Top of Information
(** An accepted insertion is what the next query for the key returns, when
    no bucket but the least loaded candidate held the key before. *)
Theorem local_cache_insert_query (capacity : Z) (hash : Key → Z → Z) (c : LocalCache) (h : list (Key * Z))
    (now now' : Z) (k : Key) (v : Z) (o : insert_outcome) (c' : LocalCache)
    (Hcap : 0 < capacity < 2 ^ 63) (Hr : rtc (cache_step capacity hash) (cache_new capacity, []) (c, h))
    (Hi : insert capacity hash now k v c = Ok (o, c')) (Ho : o ≠ Rejected)
    (Honly : ∀ i b, buckets c !! i = Some b → k ∈ map n_key b →
       least_loaded (bucket_elements c) (_get_candidate_buckets capacity hash k) (bucket_elements_limit + 1) None
       = Ok (Some (Z.of_nat i))) :
  ∃ c'', query capacity hash now' k c' = Ok (Some v, c'').
Proof.
  pose proof (cache_reachable_wf _ _ Hcap _ _ Hr) as Hw.
  destruct (insert_wf _ _ Hcap now k v c h Hw) as (i & b & o' & c1 & Hl & Hb & Hpos & Hin & Hi' & Hw' & Hput).
  rewrite Hi in Hi'. injection Hi' as <- <-. destruct (Hput Ho) as (b' & Hbs & n & rest & Hf & Hv).
  destruct (query_in_wf capacity hash Hcap now' k (_get_candidate_buckets capacity hash k) c' ((k, v) :: h) Hw')
    as (r & c'' & Hq & _ & Hres); [intros; by eapply candidates_range|].
  exists c''. unfold query. rewrite Hq. do 2 f_equal.
  pose proof (lookup_lt_Some _ _ _ Hb).
  destruct r as [v'|].
  - destruct Hres as (_ & j & bj & nj & rj & Hj & Hj0 & Hbj & Hfj & <-). rewrite Hbs in Hbj.
    destruct (decide (Z.to_nat j = Z.to_nat i)) as [Hji|Hne].
    + rewrite Hji, list_lookup_insert_eq in Hbj by done. by simplify_eq.
    + rewrite list_lookup_insert_ne in Hbj by done.
      destruct (find_key_Some _ _ _ _ Hfj) as [Hk Hp].
      assert (least_loaded (bucket_elements c) (_get_candidate_buckets capacity hash k) (bucket_elements_limit + 1) None
              = Ok (Some (Z.of_nat (Z.to_nat j)))) as Hl'.
      { eapply Honly; [done|]. rewrite <- Hk, <- Hp. cbn. left. }
      rewrite Hl in Hl'. injection Hl' as ->. lia.
  - specialize (Hres i b' Hin). rewrite Hbs, list_lookup_insert_eq in Hres by done.
    rewrite Hres in Hf; done.
Qed.

(** A hash that depends on the salt and on the low byte of the key. *)
Definition example_hash (k : Key) (salt : Z) : Z := salt `mod` 5 + default 0 (last k).

(** A run of operations. *)
Fixpoint cache_run (capacity : Z) (hash : Key → Z → Z) (ops : list (Key * option Z)) (c : LocalCache) : res (LocalCache * list (Key * Z)) :=
  match ops with
  | [] => Ok (c, [])
  | (k, Some v) :: ops => '(_, c) ← insert capacity hash 0 k v c; '(c, h) ← cache_run capacity hash ops c; Ok (c, h ++ [(k, v)])
  | (k, None) :: ops => '(_, c) ← query capacity hash 0 k c; cache_run capacity hash ops c
  end.

Lemma cache_run_steps capacity hash ops c c' h h0 :
  cache_run capacity hash ops c = Ok (c', h) → rtc (cache_step capacity hash) (c, h0) (c', h ++ h0).
Proof.
  revert c h h0. induction ops as [|[k [v|]] ops IH]; intros c h h0; cbn.
  - intros [= <- <-]. apply rtc_refl.
  - intros H. destruct (insert capacity hash 0 k v c) as [[o c1]|] eqn:E; [|done]. cbn in H.
    destruct (cache_run capacity hash ops c1) as [[c2 h2]|] eqn:E2; [|done]. injection H as <- <-.
    eapply rtc_l; [by eapply step_insert|]. rewrite <- app_assoc. by apply IH.
  - intros H. destruct (query capacity hash 0 k c) as [[r c1]|] eqn:E; [|done]. cbn in H.
    eapply rtc_l; [by eapply step_query|]. by apply IH.
Qed.

Definition example_ops : list (Key * option Z) :=
  [(int2key 1, Some 10); (int2key 2, Some 20); (int2key 3, Some 30); (int2key 1, None); (int2key 4, Some 40);
   (int2key 5, Some 50); (int2key 6, Some 60); (int2key 9, None)].

Lemma local_cache_invariant_witness :
  ∃ c h, rtc (cache_step 4 example_hash) (cache_new 4, []) (c, h) ∧
         cur_size c = 4 ∧ sum_reject_time c = 2 ∧ cur_size c <= 4 ∧
         ∃ o c', insert 4 example_hash 7 (int2key 3) 9 c = Ok (o, c').
Proof.
  destruct (cache_run 4 example_hash example_ops (cache_new 4)) as [[c h]|] eqn:E; [|by vm_compute in E].
  exists c, h.
  assert (Hr : rtc (cache_step 4 example_hash) (cache_new 4, []) (c, h)).
  { pose proof (cache_run_steps _ _ _ _ _ _ [] E) as H. by rewrite app_nil_r in H. }
  assert (Hcap : 0 < 4 < 2 ^ 63) by lia.
  destruct (local_cache_invariant 4 example_hash c h Hcap Hr) as (_ & _ & _ & Hs & Hi & _).
  split; [exact Hr|]. vm_compute in E. injection E as <- <-. do 2 (split; [reflexivity|]). split; [exact Hs|apply Hi].
Defined.

Lemma local_cache_insert_query_witness :
  ∃ c h o c' c'', rtc (cache_step 4 example_hash) (cache_new 4, []) (c, h) ∧
    insert 4 example_hash 7 (int2key 7) 9 c = Ok (o, c') ∧ o = Inserted ∧
    query 4 example_hash 8 (int2key 7) c' = Ok (Some 9, c'').
Proof.
  destruct (cache_run 4 example_hash (take 3 example_ops) (cache_new 4)) as [[c h]|] eqn:E; [|by vm_compute in E].
  assert (Hr : rtc (cache_step 4 example_hash) (cache_new 4, []) (c, h)).
  { pose proof (cache_run_steps _ _ _ _ _ _ [] E) as H. by rewrite app_nil_r in H. }
  assert (Hcap : 0 < 4 < 2 ^ 63) by lia.
  destruct (insert 4 example_hash 7 (int2key 7) 9 c) as [[o c']|] eqn:Ei; [|by vm_compute in E; injection E as <- <-; vm_compute in Ei].
  assert (Ho : o = Inserted) by (vm_compute in E; injection E as <- <-; vm_compute in Ei; by injection Ei).
  assert (Hne : o ≠ Rejected) by (by rewrite Ho).
  assert (Honly : ∀ i b, buckets c !! i = Some b → int2key 7 ∈ map n_key b →
       least_loaded (bucket_elements c) (_get_candidate_buckets 4 example_hash (int2key 7)) (bucket_elements_limit + 1) None
       = Ok (Some (Z.of_nat i))).
  { vm_compute in E. injection E as <- <-. intros i b Hb Hk. exfalso.
    do 4 (destruct i as [|i]; [injection Hb as <-; apply (bool_decide_pack _) in Hk; vm_compute in Hk; exact Hk|]).
    discriminate Hb. }
  destruct (local_cache_insert_query 4 example_hash c h 7 8 (int2key 7) 9 o c' Hcap Hr Ei Hne Honly) as [c'' Hq].
  exists c, h, o, c', c''. by split_and!.
Defined.

Lemma insert_into_empty capacity hash now k v c i :
  least_loaded (bucket_elements c) (_get_candidate_buckets capacity hash k) (bucket_elements_limit + 1) None = Ok (Some i) →
  0 <= i → buckets c !! Z.to_nat i = Some [] → bucket_elements c !! Z.to_nat i = Some 0 →
  0 <= cur_size c < capacity → capacity < 2 ^ 63 →
  insert capacity hash now k v c =
  Ok (Inserted, LC (<[Z.to_nat i := [CN k v []]]> (buckets c)) (<[Z.to_nat i := 1]> (bucket_elements c)) (cur_size c + 1)
                  (sum_evict_time c) (sum_migrate_time c) (sum_reject_time c) (local_cache_hit c) (local_cache_miss c)).
Proof.
  intros Hl Hi Hb He Hs Hc. unfold insert. rewrite Hl. cbn [mbind res_bind].
  rewrite (idx_lookup _ _ _ Hi Hb), (idx_lookup _ _ _ Hi He). cbn [mbind res_bind find_key].
  rewrite (proj2 (Z.leb_gt _ _)) by lia. change (0 +[64] 1) with 1. cbn. rewrite wrap_small by (unfold uint; lia). done.
Qed.

(** A second insertion of a key into an otherwise empty cache goes to
    another bucket, and the next query returns the first, stale, value. *)
Theorem local_cache_stale_hit (capacity : Z) (hash : Key → Z → Z) (now : Z) (k : Key) (v1 v2 : Z)
    (Hcap : 1 < capacity < 2 ^ 63)
    (Hne : _get_hashcode capacity hash k 0 ≠ _get_hashcode capacity hash k (sint 32 0x9e3779b9)) :
  ∃ c1 c2 c3, insert capacity hash now k v1 (cache_new capacity) = Ok (Inserted, c1) ∧
              insert capacity hash now k v2 c1 = Ok (Inserted, c2) ∧
              query capacity hash now k c2 = Ok (Some v1, c3).
Proof.
  unfold query. set (i0 := _get_hashcode capacity hash k 0) in *.
  set (i1 := _get_hashcode capacity hash k (sint 32 0x9e3779b9)) in *.
  set (i2 := _get_hashcode capacity hash k (sint 32 (2 * 0x9e3779b9))).
  assert (Hcs : _get_candidate_buckets capacity hash k = [i0; i1; i2]) by done.
  assert (Hr : ∀ i, i ∈ [i0; i1; i2] → 0 <= i < capacity).
  { intros i Hi. apply (candidates_range capacity hash ltac:(lia) k). by rewrite Hcs. }
  clearbody i0 i1 i2. pose proof (Hr i0 ltac:(set_solver)). pose proof (Hr i1 ltac:(set_solver)). pose proof (Hr i2 ltac:(set_solver)).
  assert (Hidx : ∀ A (x : A) i, 0 <= i < capacity → replicate (Z.to_nat capacity) x !! Z.to_nat i = Some x)
    by (intros; apply lookup_replicate; split; [done|lia]).
  assert (Hl0 : least_loaded (bucket_elements (cache_new capacity)) [i0; i1; i2] (bucket_elements_limit + 1) None = Ok (Some i0)).
  { cbn. by rewrite !(idx_lookup _ _ 0) by (lia || by apply Hidx). }
  do 3 eexists. split.
  { eapply insert_into_empty; rewrite ?Hcs; [exact Hl0|lia|by apply Hidx..|cbn; lia|lia]. }
  assert (Hne' : Z.to_nat i0 ≠ Z.to_nat i1) by lia.
  assert (He2 : idx_ (<[Z.to_nat i0 := 1]> (replicate (Z.to_nat capacity) 0)) i2 = Ok (if decide (i2 = i0) then 1 else 0)).
  { apply idx_lookup; [lia|]. destruct (decide (i2 = i0)) as [-> |].
    - rewrite list_lookup_insert_eq; [done|]. rewrite length_replicate. lia.
    - rewrite list_lookup_insert_ne by lia. by apply Hidx. }
  cbn [bucket_elements buckets cache_new cur_size].
  split.
  { eapply (insert_into_empty _ _ _ _ _ _ i1); cbn [bucket_elements buckets cur_size]; rewrite ?Hcs; [|lia| | |cbn; lia|lia].
    - cbn. rewrite (idx_lookup _ i0 1), (idx_lookup _ i1 0).
      + cbn. rewrite He2. by destruct (decide (i2 = i0)).
      + lia.
      + rewrite list_lookup_insert_ne by done. by apply Hidx.
      + lia.
      + by rewrite list_lookup_insert_eq by (rewrite length_replicate; lia).
    - rewrite list_lookup_insert_ne by done. by apply Hidx.
    - rewrite list_lookup_insert_ne by done. by apply Hidx. }
  rewrite Hcs. cbn [query_in buckets]. rewrite (idx_lookup _ i0 [CN k v1 []]).
  - cbn. unfold key_eqb. rewrite bool_decide_true by done. reflexivity.
  - lia.
  - rewrite list_lookup_insert_ne by done. by rewrite list_lookup_insert_eq by (rewrite length_replicate; lia).
Qed.

Lemma local_cache_stale_hit_witness :
  1 < 16 < 2 ^ 63 ∧ _get_hashcode 16 example_hash (int2key 1) 0 ≠ _get_hashcode 16 example_hash (int2key 1) (sint 32 0x9e3779b9) ∧
  ∃ c1 c2 c3, insert 16 example_hash 0 (int2key 1) 10 (cache_new 16) = Ok (Inserted, c1) ∧
              insert 16 example_hash 0 (int2key 1) 20 c1 = Ok (Inserted, c2) ∧
              query 16 example_hash 0 (int2key 1) c2 = Ok (Some 10, c3).
Proof.
  assert (H1 : 1 < 16 < 2 ^ 63) by lia.
  assert (H2 : _get_hashcode 16 example_hash (int2key 1) 0 ≠ _get_hashcode 16 example_hash (int2key 1) (sint 32 0x9e3779b9))
    by (vm_compute; discriminate).
  split; [exact H1|]. split; [exact H2|].
  exact (local_cache_stale_hit 16 example_hash 0 (int2key 1) 10 20 H1 H2).
Defined.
Bottom of Information
**To do**
Could you reproduce, exactly, every line above from the line with "do 3 eexists. split." to the line with "- cbn. rewrite", and no other line? Both ends count.

**Reply**
  do 3 eexists. split.
  { eapply insert_into_empty; rewrite ?Hcs; [exact Hl0|lia|by apply Hidx..|cbn; lia|lia]. }
  assert (Hne' : Z.to_nat i0 ≠ Z.to_nat i1) by lia.
  assert (He2 : idx_ (<[Z.to_nat i0 := 1]> (replicate (Z.to_nat capacity) 0)) i2 = Ok (if decide (i2 = i0) then 1 else 0)).
  { apply idx_lookup; [lia|]. destruct (decide (i2 = i0)) as [-> |].
    - rewrite list_lookup_insert_eq; [done|]. rewrite length_replicate. lia.
    - rewrite list_lookup_insert_ne by lia. by apply Hidx. }
  cbn [bucket_elements buckets cache_new cur_size].
  split.
  { eapply (insert_into_empty _ _ _ _ _ _ i1); cbn [bucket_elements buckets cur_size]; rewrite ?Hcs; [|lia| | |cbn; lia|lia].
    - cbn. rewrite (idx_lookup _ i0 1), (idx_lookup _ i1 0).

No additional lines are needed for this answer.